**About this task:** Your answer should be every line of the records that contains the word "induction".

**Data shown:**
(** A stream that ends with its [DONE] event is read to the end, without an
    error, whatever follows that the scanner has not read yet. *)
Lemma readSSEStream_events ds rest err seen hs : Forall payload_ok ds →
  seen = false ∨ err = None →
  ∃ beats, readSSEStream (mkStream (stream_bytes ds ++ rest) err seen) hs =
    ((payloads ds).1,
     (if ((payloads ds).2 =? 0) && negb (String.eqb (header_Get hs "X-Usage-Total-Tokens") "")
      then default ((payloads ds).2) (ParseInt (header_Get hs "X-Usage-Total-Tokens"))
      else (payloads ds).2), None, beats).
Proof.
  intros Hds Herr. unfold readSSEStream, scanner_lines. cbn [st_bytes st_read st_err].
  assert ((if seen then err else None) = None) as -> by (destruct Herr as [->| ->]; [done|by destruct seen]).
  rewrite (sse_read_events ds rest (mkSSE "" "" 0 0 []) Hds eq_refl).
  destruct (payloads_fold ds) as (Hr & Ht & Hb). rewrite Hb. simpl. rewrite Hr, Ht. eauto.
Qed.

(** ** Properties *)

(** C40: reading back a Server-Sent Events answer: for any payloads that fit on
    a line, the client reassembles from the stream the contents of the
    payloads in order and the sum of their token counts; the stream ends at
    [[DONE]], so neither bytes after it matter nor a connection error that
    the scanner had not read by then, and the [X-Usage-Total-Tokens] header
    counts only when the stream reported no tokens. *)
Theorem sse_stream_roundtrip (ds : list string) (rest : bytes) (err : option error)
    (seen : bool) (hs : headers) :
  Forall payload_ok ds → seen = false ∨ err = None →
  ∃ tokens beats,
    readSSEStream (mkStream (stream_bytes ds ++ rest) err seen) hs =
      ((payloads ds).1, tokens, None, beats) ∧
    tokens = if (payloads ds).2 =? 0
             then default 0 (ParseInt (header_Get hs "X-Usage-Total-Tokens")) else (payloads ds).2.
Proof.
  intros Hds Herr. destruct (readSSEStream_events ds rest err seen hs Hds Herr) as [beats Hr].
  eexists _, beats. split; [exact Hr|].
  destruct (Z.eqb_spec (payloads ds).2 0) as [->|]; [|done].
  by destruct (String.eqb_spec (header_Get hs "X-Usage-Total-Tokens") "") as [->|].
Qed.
* * *
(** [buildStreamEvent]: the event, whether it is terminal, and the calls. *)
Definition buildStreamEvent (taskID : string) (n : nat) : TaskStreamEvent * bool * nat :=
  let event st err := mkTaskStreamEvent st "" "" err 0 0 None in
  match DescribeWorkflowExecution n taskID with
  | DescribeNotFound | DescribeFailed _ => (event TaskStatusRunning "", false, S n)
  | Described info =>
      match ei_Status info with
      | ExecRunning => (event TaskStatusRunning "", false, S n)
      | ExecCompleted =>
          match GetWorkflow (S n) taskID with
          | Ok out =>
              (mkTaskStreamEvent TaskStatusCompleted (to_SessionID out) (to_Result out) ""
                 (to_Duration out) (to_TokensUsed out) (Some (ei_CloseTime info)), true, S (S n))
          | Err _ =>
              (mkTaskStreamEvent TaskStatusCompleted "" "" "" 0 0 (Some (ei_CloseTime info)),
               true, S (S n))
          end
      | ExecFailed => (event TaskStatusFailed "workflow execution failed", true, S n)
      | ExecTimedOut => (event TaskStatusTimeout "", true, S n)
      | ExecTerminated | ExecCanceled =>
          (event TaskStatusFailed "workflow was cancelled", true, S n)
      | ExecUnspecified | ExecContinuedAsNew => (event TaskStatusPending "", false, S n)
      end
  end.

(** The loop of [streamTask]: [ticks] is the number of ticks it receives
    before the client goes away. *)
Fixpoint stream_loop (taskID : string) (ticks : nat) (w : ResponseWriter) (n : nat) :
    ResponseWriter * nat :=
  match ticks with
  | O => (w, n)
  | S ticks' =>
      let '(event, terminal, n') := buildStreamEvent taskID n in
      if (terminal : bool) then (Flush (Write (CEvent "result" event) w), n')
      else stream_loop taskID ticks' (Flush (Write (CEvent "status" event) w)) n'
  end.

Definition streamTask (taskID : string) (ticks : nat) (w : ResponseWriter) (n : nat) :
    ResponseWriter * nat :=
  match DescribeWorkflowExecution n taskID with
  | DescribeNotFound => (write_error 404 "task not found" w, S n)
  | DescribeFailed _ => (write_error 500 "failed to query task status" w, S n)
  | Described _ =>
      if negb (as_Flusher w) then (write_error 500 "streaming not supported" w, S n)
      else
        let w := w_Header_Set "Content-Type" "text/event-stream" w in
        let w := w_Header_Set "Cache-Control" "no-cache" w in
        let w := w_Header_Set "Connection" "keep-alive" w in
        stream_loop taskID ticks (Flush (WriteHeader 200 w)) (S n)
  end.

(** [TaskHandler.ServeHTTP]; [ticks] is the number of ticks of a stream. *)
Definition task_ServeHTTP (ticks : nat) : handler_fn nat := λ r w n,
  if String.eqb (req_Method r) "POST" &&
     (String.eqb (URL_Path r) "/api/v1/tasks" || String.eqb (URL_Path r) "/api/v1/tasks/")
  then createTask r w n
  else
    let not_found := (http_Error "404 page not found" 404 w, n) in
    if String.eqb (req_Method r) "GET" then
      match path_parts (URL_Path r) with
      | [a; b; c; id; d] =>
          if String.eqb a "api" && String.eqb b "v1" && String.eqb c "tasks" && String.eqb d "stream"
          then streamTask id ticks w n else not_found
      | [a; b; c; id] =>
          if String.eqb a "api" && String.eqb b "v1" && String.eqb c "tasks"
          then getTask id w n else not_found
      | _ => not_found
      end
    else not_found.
--
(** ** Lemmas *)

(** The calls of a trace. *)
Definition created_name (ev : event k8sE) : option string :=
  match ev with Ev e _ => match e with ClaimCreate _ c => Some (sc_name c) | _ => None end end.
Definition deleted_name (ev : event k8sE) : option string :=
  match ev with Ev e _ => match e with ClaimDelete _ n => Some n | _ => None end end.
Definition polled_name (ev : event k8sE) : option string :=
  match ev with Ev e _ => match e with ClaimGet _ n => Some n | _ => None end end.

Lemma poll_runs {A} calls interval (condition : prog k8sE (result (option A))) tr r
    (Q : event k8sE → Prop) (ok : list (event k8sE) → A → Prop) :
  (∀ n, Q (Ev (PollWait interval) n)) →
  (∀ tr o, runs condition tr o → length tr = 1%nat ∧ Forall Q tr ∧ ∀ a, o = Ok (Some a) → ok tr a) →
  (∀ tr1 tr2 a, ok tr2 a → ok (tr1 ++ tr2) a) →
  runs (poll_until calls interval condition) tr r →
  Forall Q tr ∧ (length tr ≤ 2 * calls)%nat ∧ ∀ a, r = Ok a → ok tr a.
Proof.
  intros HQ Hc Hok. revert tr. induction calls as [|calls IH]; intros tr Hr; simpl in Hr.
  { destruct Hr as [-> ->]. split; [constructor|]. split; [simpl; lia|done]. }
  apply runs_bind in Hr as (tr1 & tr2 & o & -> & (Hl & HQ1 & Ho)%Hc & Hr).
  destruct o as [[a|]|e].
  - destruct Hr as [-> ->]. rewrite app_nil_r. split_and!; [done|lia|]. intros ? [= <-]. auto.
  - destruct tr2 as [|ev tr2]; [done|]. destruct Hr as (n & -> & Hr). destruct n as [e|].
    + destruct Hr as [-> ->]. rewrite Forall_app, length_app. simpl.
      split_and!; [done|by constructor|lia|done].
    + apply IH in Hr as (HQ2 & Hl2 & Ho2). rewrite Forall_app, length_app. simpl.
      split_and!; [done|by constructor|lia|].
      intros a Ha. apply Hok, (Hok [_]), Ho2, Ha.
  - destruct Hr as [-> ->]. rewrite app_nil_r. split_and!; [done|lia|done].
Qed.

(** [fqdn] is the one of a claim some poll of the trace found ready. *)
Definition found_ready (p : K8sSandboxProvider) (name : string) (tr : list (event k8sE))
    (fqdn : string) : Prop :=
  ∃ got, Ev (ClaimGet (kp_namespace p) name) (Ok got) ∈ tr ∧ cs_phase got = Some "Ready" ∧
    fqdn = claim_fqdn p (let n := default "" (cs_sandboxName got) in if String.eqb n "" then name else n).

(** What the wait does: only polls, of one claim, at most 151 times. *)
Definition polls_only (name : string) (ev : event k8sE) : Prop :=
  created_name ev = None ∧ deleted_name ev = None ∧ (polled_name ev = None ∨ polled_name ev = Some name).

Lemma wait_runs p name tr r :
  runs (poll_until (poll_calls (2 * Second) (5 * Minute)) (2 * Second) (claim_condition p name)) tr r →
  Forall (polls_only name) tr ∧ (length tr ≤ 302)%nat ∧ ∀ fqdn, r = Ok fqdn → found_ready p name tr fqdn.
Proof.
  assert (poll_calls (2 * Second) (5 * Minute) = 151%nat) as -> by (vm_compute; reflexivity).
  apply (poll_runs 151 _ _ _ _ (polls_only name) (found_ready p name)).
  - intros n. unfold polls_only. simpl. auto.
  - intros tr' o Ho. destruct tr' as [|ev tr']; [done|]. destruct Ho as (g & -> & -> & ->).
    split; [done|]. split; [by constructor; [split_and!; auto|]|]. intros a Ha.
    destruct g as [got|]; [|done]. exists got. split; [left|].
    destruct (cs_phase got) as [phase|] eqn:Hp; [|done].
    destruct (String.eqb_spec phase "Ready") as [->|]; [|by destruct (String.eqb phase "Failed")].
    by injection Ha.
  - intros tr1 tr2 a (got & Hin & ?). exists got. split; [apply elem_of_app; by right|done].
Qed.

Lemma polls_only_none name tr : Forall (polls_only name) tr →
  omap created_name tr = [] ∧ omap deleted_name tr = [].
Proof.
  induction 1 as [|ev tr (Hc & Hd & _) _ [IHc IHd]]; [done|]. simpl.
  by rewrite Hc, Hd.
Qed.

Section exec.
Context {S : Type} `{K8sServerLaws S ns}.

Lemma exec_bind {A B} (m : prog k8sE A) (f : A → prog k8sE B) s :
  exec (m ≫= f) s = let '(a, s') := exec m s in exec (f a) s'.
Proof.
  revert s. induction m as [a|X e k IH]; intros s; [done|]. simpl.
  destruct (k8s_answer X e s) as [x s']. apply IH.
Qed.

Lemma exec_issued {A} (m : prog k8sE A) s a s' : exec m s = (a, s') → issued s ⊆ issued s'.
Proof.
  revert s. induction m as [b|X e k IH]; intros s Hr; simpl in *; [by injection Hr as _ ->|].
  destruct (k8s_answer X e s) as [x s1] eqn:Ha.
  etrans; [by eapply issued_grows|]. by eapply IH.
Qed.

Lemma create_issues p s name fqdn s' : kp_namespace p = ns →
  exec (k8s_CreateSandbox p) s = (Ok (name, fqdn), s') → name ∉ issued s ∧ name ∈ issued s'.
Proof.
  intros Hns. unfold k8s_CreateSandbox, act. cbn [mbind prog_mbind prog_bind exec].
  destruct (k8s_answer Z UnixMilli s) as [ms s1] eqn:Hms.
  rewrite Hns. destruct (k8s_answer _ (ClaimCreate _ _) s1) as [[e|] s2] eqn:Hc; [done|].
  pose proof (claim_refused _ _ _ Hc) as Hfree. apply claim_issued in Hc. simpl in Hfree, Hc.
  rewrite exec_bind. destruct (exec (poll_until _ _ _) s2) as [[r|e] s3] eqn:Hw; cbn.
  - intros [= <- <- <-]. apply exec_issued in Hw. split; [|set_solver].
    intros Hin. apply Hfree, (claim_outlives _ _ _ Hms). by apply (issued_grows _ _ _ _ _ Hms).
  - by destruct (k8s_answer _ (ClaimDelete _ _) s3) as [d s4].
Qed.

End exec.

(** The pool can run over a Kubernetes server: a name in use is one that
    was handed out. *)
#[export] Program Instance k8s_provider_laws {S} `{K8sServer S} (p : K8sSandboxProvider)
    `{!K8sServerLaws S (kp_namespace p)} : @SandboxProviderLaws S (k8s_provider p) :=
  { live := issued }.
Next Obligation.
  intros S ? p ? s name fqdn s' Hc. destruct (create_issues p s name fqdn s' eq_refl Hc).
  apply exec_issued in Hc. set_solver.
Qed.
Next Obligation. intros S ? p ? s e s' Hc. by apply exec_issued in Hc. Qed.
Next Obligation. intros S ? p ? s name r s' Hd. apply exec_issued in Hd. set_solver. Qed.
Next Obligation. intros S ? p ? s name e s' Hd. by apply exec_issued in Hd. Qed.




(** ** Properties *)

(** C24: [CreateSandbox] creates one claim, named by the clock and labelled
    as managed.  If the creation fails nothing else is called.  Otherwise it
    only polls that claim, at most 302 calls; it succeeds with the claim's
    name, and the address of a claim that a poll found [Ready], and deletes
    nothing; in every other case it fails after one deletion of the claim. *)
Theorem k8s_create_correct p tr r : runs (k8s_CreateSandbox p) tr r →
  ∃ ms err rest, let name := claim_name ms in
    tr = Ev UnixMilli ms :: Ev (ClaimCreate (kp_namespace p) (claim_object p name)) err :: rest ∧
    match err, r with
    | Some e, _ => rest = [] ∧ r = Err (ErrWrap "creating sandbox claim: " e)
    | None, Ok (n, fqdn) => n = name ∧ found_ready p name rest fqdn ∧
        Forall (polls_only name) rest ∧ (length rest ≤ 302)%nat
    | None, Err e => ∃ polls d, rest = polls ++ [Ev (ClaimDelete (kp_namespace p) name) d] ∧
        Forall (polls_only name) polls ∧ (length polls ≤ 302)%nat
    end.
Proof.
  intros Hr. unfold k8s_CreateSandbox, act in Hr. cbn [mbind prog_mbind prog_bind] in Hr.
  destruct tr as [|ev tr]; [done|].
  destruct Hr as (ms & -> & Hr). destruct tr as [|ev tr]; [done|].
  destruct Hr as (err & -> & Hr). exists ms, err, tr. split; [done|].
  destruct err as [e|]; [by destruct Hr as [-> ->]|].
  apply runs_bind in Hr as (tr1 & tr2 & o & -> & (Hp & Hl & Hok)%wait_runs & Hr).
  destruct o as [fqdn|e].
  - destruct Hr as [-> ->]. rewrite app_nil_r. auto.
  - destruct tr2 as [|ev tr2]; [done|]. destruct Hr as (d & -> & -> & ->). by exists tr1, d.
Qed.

**Task answer:**
  intros HQ Hc Hok. revert tr. induction calls as [|calls IH]; intros tr Hr; simpl in Hr.
  induction 1 as [|ev tr (Hc & Hd & _) _ [IHc IHd]]; [done|]. simpl.
  revert s. induction m as [a|X e k IH]; intros s; [done|]. simpl.
  revert s. induction m as [b|X e k IH]; intros s Hr; simpl in *; [by injection Hr as _ ->|].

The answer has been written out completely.